In Professor Thomas Helleday laboratory at Karolinska Institute, DCTPP1 inhibitors were identified, developed and shown to enhance the cytotoxic effect of cytidine analogues in cancer cells but did not show toxic effect in non-malignant primary cells. Proof-of-concept studies in mice and co-crystal structure of the lead compound bound to the active site of the enzyme have been performed.
Oxcia AB is assigned to assist in patent and commercial strategies for the project. Oxcia AB aims at outlicensing the project with the first inhibitors of the pyrophosphatase dCTPase (DCTPP1) protein as a novel combination therapy for patients suffering from myelodysplastic syndrome (MDS) and acute myeloid leukemia (AML).)
Breast cancer represents the most common cancer in women and is a leading cause of cancer-related death in Sweden and)
globally. Most breast cancers use hormones (estrogen and progesterone) to promote the growth of the tumor (so-called hormone receptor positive (HR+) breast cancers). This process requires vast amount of cellular energy in the form of adenosine triphosphate (ATP) which allows the cancer cell to respond to hormone stimulation.
NUDT5 protein allows the cancer cell to produce large amounts of ATP following hormone stimulation. This molecular energy fuels the production of hormone-dependent genes which tells the cancer cell to proliferate. Without NUDT5, hormone-dependent gene expression is blocked, which halts the growth response following hormone stimulation in breast cancer cells.
Together, the Helleday and Page Laboratories at the Karolinska Institute have developed potent NUDT5 inhibitors that have promising effects against breast cancer cell lines. These compounds were designed to specifically bind to NUDT5 in cancer cells using state-of-the-art chemical biology techniques, with a concerted effort to avoid cytotoxic and off-target effects. Lead NUDT5 inhibitors have been formulated for in vivo testing, have excellent pharmacokinetic properties and are well-tolerated in repeated dose mouse studies.
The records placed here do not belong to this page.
Record evolves (g g' : Guardian) : Prop := {
  ev_sid : gu_sid g' = gu_sid g;
  ev_control : strength (gu_control g) <= strength (gu_control g');
  ev_sent : ∀ i, strength (at_side i (gu_sent g)) <= strength (at_side i (gu_sent g'));
  ev_fault : once (flagged (gu_fault g)) (flagged (gu_pending_fault g))
                  (flagged (gu_fault g')) (flagged (gu_pending_fault g'));
  ev_exit : once (gu_observed g) (gu_pending_exit g) (gu_observed g') (gu_pending_exit g');
  ev_escalation : once (flagged (gu_escalation_reported g)) (flagged (gu_escalation_applied g))
                       (flagged (gu_escalation_reported g')) (flagged (gu_escalation_applied g'));
  ev_hello : ∀ i v, at_side i (gu_hello g) = Some v → at_side i (gu_hello g') = Some v;
  ev_started : ∀ v, gu_started g = Some v → gu_started g' = Some v;
  ev_admitted : gu_admitted g = true → gu_admitted g' = true;
  ev_closed : ∀ i, at_side i (gu_channels g) = None → at_side i (gu_channels g') = None;
  ev_reaped : gu_reaped g = true → gu_reaped g' = true;
  ev_retiring : ∀ i, at_side i (gu_retiring g) = true → at_side i (gu_retiring g') = true;
  ev_start_error : is_Some (gu_start_error g) → is_Some (gu_start_error g')
}.

Lemma once_refl {A} (seen pending : option A) : once seen pending seen pending.
Proof. by left. Qed.
Lemma once_trans {A} (s p s' p' s'' p'' : option A) :
  once s p s' p' → once s' p' s'' p'' → once s p s'' p''.
Proof. unfold once. intros [[-> ->]|(-> & [x ->] & ->)] [[-> ->]|(? & [y ->] & ->)]; naive_solver. Qed.

Lemma evolves_refl g : evolves g g.
Proof. split; try done; by apply once_refl. Qed.
Lemma evolves_trans g1 g2 g3 : evolves g1 g2 → evolves g2 g3 → evolves g1 g3.
Proof.
  intros [] []. split; intros; try congruence; try (etrans; eauto; done); try (eapply once_trans; done); auto.
Qed.

(** ** The invariant *)

(** What [Started] and [Admitted] establish. *)
Definition identified (sid : Z) (said : two (option (list Z))) (v : list Z) : Prop :=
  0 < nth 0 v 0 ∧ nth 0 v 0 ≠ sid
  ∧ ∃ i hello, at_side i said = Some hello ∧ nth 1 hello 0 = nth 1 v 0.

Record ok (g : Guardian) : Prop := {
  ok_order : ∀ k, gu_control g = Some k → is_order k = true;
  ok_sent : ∀ i, strength (at_side i (gu_sent g)) <= strength (gu_control g);
  ok_fault : gu_fault g = true → gu_control g = Some Kind_Abort;
  ok_exit : ∀ s, gu_observed g = Some s →
    (WIFEXITED s || WIFSIGNALED s) = true ∧ is_Some (gu_started g);
  ok_started : ∀ v, gu_started g = Some v → identified (gu_sid g) (gu_hello g) v;
  ok_admitted : gu_admitted g = true → is_Some (gu_started g);
  ok_hello : ∀ v v', on_sentinel (gu_hello g) = Some v → on_helper (gu_hello g) = Some v' → v = v';
  ok_ended : ∀ i, at_side i (gu_channels g) = None →
    at_side i (gu_retiring g) = true ∨ is_Some (gu_start_error g) ∨ gu_fault g = true
}.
Ongoing efforts aim to show proof of concept in mouse breast cancer models.
Oxcia AB is working collaboratively with the Karolinska Institute Innovation Office to assist in commercial strategies for the project. The aim is to outlicense the project with the first inhibitors of the NUDT5 protein representing promising anti-cancer agents that could help treat and prevent the recurrence of breast cancer in patients.)